Geheimnisvoll strahlt der Star auf dem Plakat: Julia Roberts im
Profil, mit hellrot geschminkten Lippen, den Mund zur Andeutung eines
Lächelns verzogen, das dem Titel ihres Films Ehre macht.
Dabei hat die Schauspielerin alias Katherine Watson am Anfang von
"Mona Lisas Lächeln" wenig Grund zur Freude. Die Lehrerin zieht von
der West- an die Ostküste der USA, um am konservativen Wellesley College
Kunstgeschichte zu unterrichten. Theoretisch eine Traumstelle, doch in der
Praxis ist der Job ein harter Brocken.
1953 ist die elitäre Hochschule für Mädchen ein "Parkplatz"
für verwöhnte höhere Töchter aus reichen Familien. Bevor
sie mit ihrem zukünftigen Gatten zum Traualtar schreiten, sollen die
jungen Damen eine exzellente Ausbildung genießen, die auch Benimm-
und Tanzkurse einschließt.
Am ersten Tag beißt Katherine gleich in ihrer Vorlesung auf
Granit. Die Schülerinnen zeigen der Neuen, wie überflüssig
sie ist. Sie haben das Lehrbuch auswendig gelernt und beantworten in einer
überheblichen Inszenierung jede Frage, noch bevor Katherine sie stellen
kann.
Die Dozentin gibt sich nicht geschlagen. Mit unorthodoxen Methoden
und Themen, die nicht im Lehrplan stehen, fordert sie ihre Schülerinnen
heraus. Sie sollen lernen, unabhängig zu sein und eine eigene Meinung
zu vertreten. Eigenschaften, die in den 50er Jahren nicht als das höchste
Gut einer Frau gehandelt werden.
Einige der Frauen lassen sich von den liberalen Ideen Katherines
inspirieren. Andere reagieren - wie der übrige Lehrkörper - mit
Ablehnung. Eine Schülerin, die für die Uni-Zeitung arbeitet, wird
Katherines Feindin. Regelmäßig legt sie ihr durch Artikel, in
denen sie Sitte und Anstand hochhält und Abweichungen geißelt,
Steine in den Weg.
Mit Julia Roberts in der Hauptrolle, Kirsten Dunst ("Spider-Man"),
Julia Stiles ("10 Dinge, die ich an dir hasse") sowie Maggie Gyllenhaal
("Secretary") als Studentinnen und Marcia Gay Harden ("Pollock") als
Hauswirtschaftslehrerin ist der Film in der Regie von Mike Newell ("Vier
Hochzeiten und ein Todesfall" ) in den weiblichen Parts hervorragend besetzt.

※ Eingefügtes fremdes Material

(** The body of the loop over the lines. *)
Definition parse_line (st : ParseState) (line : string)
    : option ParseState :=
  let st := read_file_name st line in
  st ← read_total_tracks st line;
  st ← read_counts st line;
  store st.

Fixpoint parse_lines (st : ParseState) (lines : list string)
    : option ParseState :=
  match lines with
  | [] => Some st
  | line :: lines => st ← parse_line st line; parse_lines st lines
  end.

(** [parse_tracking_data] on the lines of the file. *)
Definition parse_tracking_data (lines : list string) : option TrackingData :=
  tracking_data <$> parse_lines parse_init lines.

(** Line 153 of [plot_data]: the labels from 6 AM to 8:50 PM. *)
Definition all_times : option (list (option string)) :=
  mapM (λ hm : Z * Z,
          format_time max_str_digits
            (Some (pad2 hm.1 +:+ pad2 hm.2 +:+ "00")))
       (hour ← seqZ 6 15; minute ← (λ k, 10 * k) <$> seqZ 0 6;
        [(hour, minute)]).

End Parse.

(** ** The text file: what the tracker writes and how the viewer reads it *)

(** Reading a text file translates the line ends [\r\n] and [\r] to
    [\n]. *)
Fixpoint universal_newlines (s : string) : string :=
  match s with
  | EmptyString => EmptyString
  | String c s' =>
    if Ascii.eqb c (Ascii.ascii_of_nat 13) then
      match s' with
      | String c' s'' =>
        if Ascii.eqb c' (Ascii.ascii_of_nat 10)
        then String c' (universal_newlines s'')
        else String (Ascii.ascii_of_nat 10) (universal_newlines s')
      | EmptyString => nl
      end
    else String c (universal_newlines s')
  end.

(** The lines of a text, each with its line end; the last line can be
    without one. *)
Fixpoint split_lines (s : string) : list string :=
  match s with
  | EmptyString => []
  | String c s' =>
    if Ascii.eqb c (Ascii.ascii_of_nat 10) then nl :: split_lines s'
    else
      match split_lines s' with
      | [] => [String c EmptyString]
      | line :: lines => String c line :: lines
      end
  end.

(** [file.readlines()]. *)
Definition readlines (text : string) : list string :=
  split_lines (universal_newlines text).

(** The characters of Python's text of a number. *)
Definition number_char (c : Ascii.ascii) : bool :=
  is_digit c ||
  existsb (Ascii.eqb c) (String.list_ascii_of_string ".e+-infa").

Section Writer.
Context {tracklib : TrackLib}.
(** The text that [f"{self.distance_threshold}"] gives. *)
Variable threshold_text : float → string.

Definition separator : string :=
  "-------------------------------------------------" +:+ nl.

(** [write_stats_to_csv_file], lines 136-162: what it appends to
    [track-stats.txt], one element for every [f.write]. *)
Definition stats_text (self : KalmanFilterCLI) : list string :=
  [ separator;
    "CSV File: " +:+ basename (file_path self) +:+ ". Total Records: "
      +:+ pretty (Z.of_nat (length (default [] (self_df self))))
      +:+ ". Date: " +:+ default "None" (date self) +:+ nl;
    "Start Frame: " +:+ pretty (start_frame self) +:+ ". End Frame: "
      +:+ pretty (end_frame self) +:+ nl;
    "Distance Threshold: " +:+ threshold_text (self_distance_threshold self)
      +:+ ". Max Frames Before Death: "
      +:+ pretty (self_max_frames_before_death self) +:+ nl;
    "Total Tracks: " +:+ pretty (Z.of_nat (length (self_all_tracks self)))
      +:+ nl;
    "Enter: " +:+ pretty (n_enter (counter self)) +:+ ". Exit: "
      +:+ pretty (n_exit (counter self)) +:+ ". Inside: "
      +:+ pretty (n_inside (counter self)) +:+ ". Outside: "
      +:+ pretty (n_outside (counter self)) +:+ nl;
    separator ].

Definition no_data_text (path : string) : list string :=
  [ separator;
    "CSV File: " +:+ basename path +:+ ". No Data Found" +:+ nl;
    separator ].
Context {StateVec Hydro : Type}.
Variable ResetTimeStepEstimate : Hydro -> Hydro.
Variable GetTimeStepEstimate : Hydro -> StateVec -> Hydro * float.
Variable ResetQuadratureData : Hydro -> Hydro.
Variable ode_step : Hydro -> StateVec -> float -> float -> Hydro * StateVec.
Variable t_final : float.
Variable max_tsteps : Z.
Variable vis_steps : Z.
Variable norm : StateVec -> float.
Variable Visualize : Hydro -> StateVec -> Hydro.

Abbreviation vars := (TimeLoop.vars StateVec Hydro).
Abbreviation clamp := (TimeLoop.clamp StateVec Hydro t_final max_tsteps).
Abbreviation rejected :=
  (TimeLoop.rejected StateVec Hydro ResetTimeStepEstimate GetTimeStepEstimate
     ode_step t_final max_tsteps).
Abbreviation iteration :=
  (TimeLoop.iteration StateVec Hydro ResetTimeStepEstimate GetTimeStepEstimate
     ResetQuadratureData ode_step t_final max_tsteps vis_steps norm
     Visualize).
Abbreviation loop :=
  (TimeLoop.loop StateVec Hydro ResetTimeStepEstimate GetTimeStepEstimate
     ResetQuadratureData ode_step t_final max_tsteps vis_steps norm
     Visualize).
Abbreviation after :=
  (TimeLoop.after StateVec Hydro ResetTimeStepEstimate GetTimeStepEstimate
     ResetQuadratureData ode_step t_final max_tsteps vis_steps norm
     Visualize).
Abbreviation always_rejected :=
  (TimeLoop.always_rejected StateVec Hydro ResetTimeStepEstimate
     GetTimeStepEstimate ResetQuadratureData ode_step t_final max_tsteps
     vis_steps norm Visualize).
Abbreviation dt := (TimeLoop.dt StateVec Hydro).
Abbreviation last_step := (TimeLoop.last_step StateVec Hydro).

Abbreviation t := (TimeLoop.t StateVec Hydro).
Abbreviation steps := (TimeLoop.steps StateVec Hydro).

Lemma unflagged_clamp (v : vars) : snd (clamp v) = false -> fst (clamp v) = dt v.
Proof.
  unfold TimeLoop.clamp. destruct (_ <=? _)%float; cbn.
  - by destruct (_ =? _).
  - done.
Qed.

(** An iteration is flagged when the step reaches the final time or the
    step counter is at its limit. *)
Lemma flagged_clamp (v : vars) :
  (t_final <=? t v + dt v)%float = true \/ steps v = max_tsteps ->
  snd (clamp v) = true.
Proof.
  unfold TimeLoop.clamp. intros [-> | ->].
  - cbn. by destruct (_ =? _).
  - rewrite Z.eqb_refl. by destruct (_ <=? _)%float.
Qed.

(** C3, as the code has it: in a run in which every step attempt is
    rejected (and which does not start with an infinite [dt] that stays
    below the final time while the step limit is already passed), the
    retry loop ends after finitely many rejections, each of which leaves
    [dt] at 0.85 times the step tried.  It ends with the abort "The time
    step crashed!" when that product comes out below epsilon.  The only
    other way it ends is a rejected attempt that is flagged as the last
    step with [steps] no longer below [max_tsteps]: the loop then ends
    normally, with [dt] still at or above epsilon. *)
Theorem repeated_rejection_aborts (v : vars) :
  last_step v = false ->
  is_finite (dt v) = true \/ (t_final <=? t v + dt v)%float = true
    \/ steps v <= max_tsteps ->
  always_rejected v ->
  exists n vn,
    after n v = Some vn /\ last_step vn = false /\
    steps vn = steps v + Z.of_nat n /\
    (forall k vk, (k < n)%nat -> after k v = Some vk ->
       exists vk', after (Datatypes.S k) v = Some vk' /\
         dt vk' = (fst (clamp vk) * 0.85)%float) /\
    if (fst (clamp vn) * 0.85 <? TimeLoop.epsilon)%float
    then loop (Datatypes.S n) v = Some (Abort "The time step crashed!")
    else snd (clamp vn) = true /\ max_tsteps <= steps vn + 1 /\
         exists v', loop (Datatypes.S n) v = Some (Done v') /\
           dt v' = (fst (clamp vn) * 0.85)%float.
Proof.
  intros Hrun HK Hall.
  remember (Z.to_nat (max_tsteps + 1 - steps v)) as b eqn:Hb.
  remember (magnitude (dt v)) as size eqn:Hsize.
  revert size v Hb Hsize Hrun HK Hall.
  induction b as [b IHb] using lt_wf_ind.
  induction size as [size IHs] using lt_wf_ind.
  intros v Hb Hsize Hrun HK Hall.
  pose proof (Hall O v eq_refl Hrun) as Hrej.
  pose proof (body_rejected ResetTimeStepEstimate GetTimeStepEstimate
                ResetQuadratureData ode_step t_final max_tsteps v Hrej) as Hbody.
  pose proof (iteration_rejected ResetTimeStepEstimate GetTimeStepEstimate
                ResetQuadratureData ode_step t_final max_tsteps vis_steps norm
                Visualize v Hrej) as Hit.
  rewrite Hbody in Hit.
  destruct (fst (clamp v) * 0.85 <? TimeLoop.epsilon)%float eqn:Hfloor.
  - (* the floor is reached at once *)
    exists O, v. split; [done|]. split; [done|]. split; [lia|].
    split; [intros k vk Hk; lia|].
    rewrite Hfloor. cbn [TimeLoop.loop]. by rewrite Hrun, Hit.
  - cbn [mbind outcome_bind] in Hit.
    match type of Hit with _ = Done ?w => set (v1 := w) in Hit end.
    assert (Hdt1 : dt v1 = (fst (clamp v) * 0.85)%float) by done.
    assert (Hst1 : steps v1 = steps v + 1) by done.
    assert (Ht1 : t v1 = t v) by done.
    assert (Hl1 : last_step v1
                  = if steps v + 1 <? max_tsteps then false else snd (clamp v))
      by done.
    clearbody v1.
    destruct (last_step v1) eqn:Hrun1.
    + (* the rejection ends the loop *)
      exists O, v. split; [done|]. split; [done|]. split; [lia|].
      split; [intros k vk Hk; lia|].
      rewrite Hfloor.
      destruct (Z.ltb_spec (steps v + 1) max_tsteps); [done|].
      split; [done|]. split; [lia|].
      exists v1. split; [|done].
      cbn [TimeLoop.loop]. by rewrite Hrun, Hit, Hrun1.
    + (* one more round *)
      assert (Hall1 : always_rejected v1).
      { intros n v' Hn. apply (Hall (Datatypes.S n)).
        cbn [TimeLoop.after]. by rewrite Hrun, Hit. }
      assert (Hnext : exists n vn,
        after n v1 = Some vn /\ last_step vn = false /\
        steps vn = steps v1 + Z.of_nat n /\
        (forall k vk, (k < n)%nat -> after k v1 = Some vk ->
           exists vk', after (Datatypes.S k) v1 = Some vk' /\
             dt vk' = (fst (clamp vk) * 0.85)%float) /\
        if (fst (clamp vn) * 0.85 <? TimeLoop.epsilon)%float
        then loop (Datatypes.S n) v1 = Some (Abort "The time step crashed!")
        else snd (clamp vn) = true /\ max_tsteps <= steps vn + 1 /\
             exists v', loop (Datatypes.S n) v1 = Some (Done v') /\
               dt v' = (fst (clamp vn) * 0.85)%float).
      { destruct (Z.ltb_spec (steps v) max_tsteps) as [Hlt|Hge].
        - (* the step counter is still below its limit *)
          apply (IHb (Z.to_nat (max_tsteps + 1 - steps v1)) ltac:(lia)
                   _ v1 eq_refl eq_refl Hrun1); [|done].
          right. right. lia.
        - (* past the limit no attempt is flagged, and [dt] shrinks *)
          destruct (Z.ltb_spec (steps v + 1) max_tsteps); [lia|].
          assert (Hfin : is_finite (dt v) = true).
          { destruct HK as [Hfin | [Hc | Hle]]; [done | |].
            - rewrite flagged_clamp in Hl1 by (by left). discriminate.
            - rewrite flagged_clamp in Hl1 by (right; lia). discriminate. }
          assert (Hne : steps v <> max_tsteps).
          { intros E. rewrite flagged_clamp in Hl1 by (by right).
            discriminate. }
          rewrite (unflagged_clamp v (eq_sym Hl1)) in Hfloor, Hdt1.
          destruct (shrink_step (dt v) Hfin Hfloor) as [Hfin' Hlt'].
          rewrite <- Hdt1 in Hfin', Hlt'.
          apply (IHs (magnitude (dt v1)) ltac:(lia) v1); try done.
          + lia.
          + by left. }
      destruct Hnext as (n & vn & Hafter & Hrunn & Hstn & Hsteps & Hend).
      exists (Datatypes.S n), vn.
      split; [cbn [TimeLoop.after]; by rewrite Hrun, Hit|].
      split; [done|]. split; [lia|]. split.
      * intros [|k] vk Hk Hvk.
        -- injection Hvk as <-. exists v1. split; [|done].
           cbn [TimeLoop.after]. by rewrite Hrun, Hit.
        -- cbn [TimeLoop.after] in Hvk. rewrite Hrun, Hit in Hvk.
           destruct (Hsteps k vk ltac:(lia) Hvk) as (vk' & Hvk' & Hdk).
           exists vk'. split; [|done].
           revert Hvk'. cbn [TimeLoop.after]. by rewrite Hrun, Hit.
      * assert (Hloop : forall r,
                  loop (Datatypes.S n) v1 = r ->
                  loop (Datatypes.S (Datatypes.S n)) v = r).
        { intros r <-. cbn [TimeLoop.loop]. by rewrite Hrun, Hit. }
        destruct (fst (clamp vn) * 0.85 <? TimeLoop.epsilon)%float.
        -- by apply Hloop.
        -- destruct Hend as (Hf & Hm & v' & Hl & Hd).
           split; [done|]. split; [done|]. exists v'. split; [|done].
           by apply Hloop.
Qed.
(** A call on a sequence of at least one element. *)
Lemma FactorizedRnnCell_call_run nin ns self x state :
  is_FactorizedRnnCell nin ns self -> ncols x = nin -> rows x <> [] ->
  length state = ns ->
  run (FactorizedRnnCell_call state x) self =
  (Ok {| ncols := ns;
         rows := [fold_left (ddl_step (canonical self)) (rows x) state] |},
   set_factor {| ncols := ns; rows := map (affine (win self)) (rows x) |} self).
Proof.
  intros Hself Hx Hne Hs. pose proof Hself as (Hi & Hn & Hns).
  unfold FactorizedRnnCell_call.
  rewrite run_bind, run_get, run_bind, run_pure, (Linear_call_array2 _ Hi Hx).
  rewrite run_bind, run_put.
  set (f := {| ncols := ns; rows := map (affine (win self)) (rows x) |}).
  destruct (@FactorizedRnnCell_loop_run nin ns (set_factor f self) f [] (rows x)
              state [])
    as (output' & Hrun & Hall & Hlen);
    [exact Hself | reflexivity | reflexivity | assumption | constructor |].
  simpl length in Hrun. rewrite run_bind, Hrun.
  destruct (@concatenate2_ok ns output') as [outputs Hcat]; [| assumption |].
  { intros ->. simpl in Hlen. destruct (rows x); [contradiction | discriminate]. }
  rewrite run_bind, run_pure, Hcat, run_bind, run_get, run_pure.
  unfold reshape_1n. simpl nstate.
  rewrite (fold_ddl_step_length _ _ (canonical_is_DDLRnnCell Hself) Hs).
  rewrite Hns, Nat.eqb_refl. reflexivity.
Qed.

End FactorizedFacts.

Section CellProperties.

Context {R : Type} {SR : Scalar R}.

Implicit Types (state : list R).

(** C3: for a state of dimension [nstate] and an input of dimension [nin],
    the update of the two-weight cell [DDLRnnCell] returns a state of
    dimension [nstate] whose component [j] is
    [activation((W_hh * state)_j + b_j + (W_xh * input)_j)]: a biased affine
    transform of the state, an unbiased one of the input, their sum, and the
    activation function on it.  The call leaves the cell as it was. *)
Theorem DDLRnnCell_call_is_elman (nin ns : nat) (self : DDLRnnCell R)
    (state x : list R) :
  is_DDLRnnCell nin ns self -> length state = ns -> length x = nin ->
  exists new_state,
    run (DDLRnnCell_call state x) self = (Ok new_state, self) /\
    length new_state = ns /\
    forall j, j < ns -> nth j new_state zero = elman_component self state x j.
Proof.
  intros Hd Hs Hx. exists (ddl_step self state x).
  split; [now apply (DDLRnnCell_call_vec _ _ Hd) |].
  split; [apply (ddl_step_length _ _ Hd) |].
  intros j Hj. destruct Hd as [(_ & Hxc & Hxwf & Hxb) (_ & Hhc & Hhwf & Hhb)].
  unfold ddl_step, elman_component, affine, bias_component.
  destruct (b (whh self)) as [bv |]; [destruct Hhb as [_ Hbv] | discriminate].
  destruct (b (wxh self)) as [bx |]; [destruct Hxb; discriminate |].
  assert (Hlh : length (vecmat state (w (whh self))) = ns)
    by (rewrite vecmat_length; assumption).
  assert (Hlx : length (vecmat x (w (wxh self))) = ns)
    by (rewrite vecmat_length; assumption).
  set (act := ddl_activation self).
  rewrite (nth_indep _ zero (act zero))
    by (rewrite length_map, !zipWith_length; lia).
  rewrite map_nth. f_equal.
  rewrite (zipWith_nth _ _ _ zero zero) by (rewrite ?zipWith_length; lia).
  rewrite (zipWith_nth _ _ _ zero zero) by lia.
  rewrite !vecmat_nth by (assumption || lia). reflexivity.
Qed.
(** * A shallow embedding of the padel training simulator (src/app/page.tsx)

    Numbers of the TypeScript source ([number]) are modelled as exact
    rationals [Q]; integer-valued quantities (score, counters, points,
    timestamps in milliseconds) as [Z].  [Math.random] is a stream of
    rationals indexed by the number of draws so far, and [Math.sqrt] is an
    arbitrary function [Q -> Q] where its value matters only as the
    distance handed to [calculatePoints]. *)

From Stdlib Require Import ZArith QArith Qround Qabs List String Lia Lqa.
Import ListNotations.
Open Scope Z_scope.

(** ** Data model *)

Inductive GameState := Menu | InGame | End.
(* 'menu' | 'game' | 'end' *)

Inductive Difficulty := easy | intermediate | hard.

Inductive Size := small | large.

Definition Difficulty_eqb (a b : Difficulty) : bool :=
  match a, b with
  | easy, easy | intermediate, intermediate | hard, hard => true
  | _, _ => false
  end.

Record Target := mkTarget {
  id : Z;
  x : Q;
  y : Q;
  radius : Q;
  size : Size;
  velocity : Q;
  direction : Q;
  createdAt : Z
}.

Record Feedback := mkFeedback {
  fb_x : Q;
  fb_y : Q;
  text : string;
  points : Z;
  opacity : Q;
  isMiss : option bool  (* [isMiss?: boolean]; [None] when absent *)
}.

Record Sparkle := mkSparkle {
  sp_x : Q;
  sp_y : Q;
  life : Q;
  angle : Q;
  speed : Q;
  rotation : Q
}.

Record GameStats := mkGameStats {
  finalScore : Z;
  perfectHits_st : Z;
  totalHits_st : Z;
  reactionTimes_st : list Z;
  averageReactionTime : Q;
  mode : Difficulty
}.

(** The contents of [gameRef.current]. *)
Record GameVars := mkGameVars {
  score : Z;
  timeLeft : Q;
  targets : list Target;
  feedback : list Feedback;
  sparkles : list Sparkle;
  nextTargetId : Z;
  perfectHits : Z;
  totalHits : Z;
  mousePos : Q * Q;
  reactionTimes : list Z
}.

Definition emptyGameVars : GameVars :=
  mkGameVars 0 60 [] [] [] 0 0 0 (0%Q, 0%Q) [].

(** ** Small helpers for [number] *)

Definition Qltb (a b : Q) : bool := negb (Qle_bool b a).
Definition Qleb (a b : Q) : bool := Qle_bool a b.
Definition Qmax (a b : Q) : Q := if Qle_bool a b then b else a.
Definition Qmin (a b : Q) : Q := if Qle_bool a b then a else b.

(** Decimal rendering of an integer, as in a template literal [`${n}`]. *)
Fixpoint digits_aux (fuel : nat) (n : Z) (acc : string) : string :=
  match fuel with
  | O => acc
  | S f =>
      let d := Z.modulo n 10 in
      let c := Ascii.ascii_of_nat (48 + Z.to_nat d) in
      let acc' := String c acc in
      if Z.ltb n 10 then acc' else digits_aux f (Z.div n 10) acc'
  end.

Definition string_of_Z (n : Z) : string :=
  if Z.ltb n 0 then ("-" ++ digits_aux 64 (- n) EmptyString)%string
  else digits_aux 64 n EmptyString.

(** ** [calculatePoints] *)

Definition calculatePoints (distance radius : Q) : Z * string :=
  let accuracy := (1 - distance / radius)%Q in
  if Qltb (95 # 100) accuracy then (100, "PERFECT"%string)
  else
    let points := Qfloor (accuracy * 100) in
    (points, ("+" ++ string_of_Z points)%string).

Example calculatePoints_center : calculatePoints 0 190 = (100, "PERFECT"%string).
Proof. reflexivity. Qed.

Example calculatePoints_edge : calculatePoints 130 130 = (0, "+0"%string).
Proof. reflexivity. Qed.

Example calculatePoints_mid : calculatePoints 57 190 = (70, "+70"%string).
Proof. reflexivity. Qed.

(** ** Canvas geometry (derived from [canvasSize]) *)

Definition TARGET_SPAWN_Y (CANVAS_HEIGHT : Q) : Q := (CANVAS_HEIGHT * (4 # 10))%Q.
Definition NET_Y (CANVAS_HEIGHT : Q) : Q := (CANVAS_HEIGHT * (65 # 100))%Q.

Definition size_radius (s : Size) : Q :=
  match s with large => 190 | small => 130 end.

(** [Math.sqrt((x - target.x) ** 2)] is the absolute difference of the
    abscissae. *)
Definition spawn_distance (xn : Q) (t : Target) : Q := Qabs (xn - x t).

(** The body of the [for (const target of ...)] overlap check, with its
    [break] on the first overlap. *)
Definition validPosition (xn rn : Q) (ts : list Target) : bool :=
  forallb (fun t => negb (Qltb (spawn_distance xn t) (rn + radius t + 80))) ts.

Liebe zum Detail lässt die Ausstattung erkennen: Räume und
Kostüme sind ins Zeitkolorit getaucht. In Neckholder-Kleidern aus
changierendem Taft, farblich abgestimmten Twinsets, mit wippenden
Glockenröcken sowie Perlenketten und weißen Handschuhen als feminine
Accessoires sehen die Darstellerinnen entzückend aus.
All der Hochglanz kann nicht darüber hinweg-täuschen, wie
fahl das Drehbuch ist. Die Romanze zwischen Katherine und ihrem Kollegen
Bill hat die Erotik von einem Glas warmer Milch, das am Kaminfeuer getrunken
wird. Die lesbische Schulärztin verschwindet ruck, zuck von der
Bildfläche. Selbst Giselle (umwerfend: Gyllenhaal) gewinnt als Luder
wenig Profil. In einem Julia-Roberts-Film folgt die Kamera dem Star treu
bei Fuß, fokussiert vor Ehrfurcht erstarrt immer wieder ihre aparte
Erscheinung und hätte mit Exkursionen auf den Seitenpfaden der anderen
Darstellerinnen zum Gelingen dieses Ensemblefilms beitragen
können.
Buchtipp:
Wer im Leben der Julia R. stochern möchte und die
Küchenpsychologie des Autoren James Spada erträgt, wird an der
480 Seiten starken Biografie "Julia Roberts - Die Biografie", Hoffmann und
Campe, 22,90 Euro, Freude haben. Mir kam's beim Lesen so vor, als würde
ich nach einem Einbruch in ihrer Unterwäsche rumschnüffeln.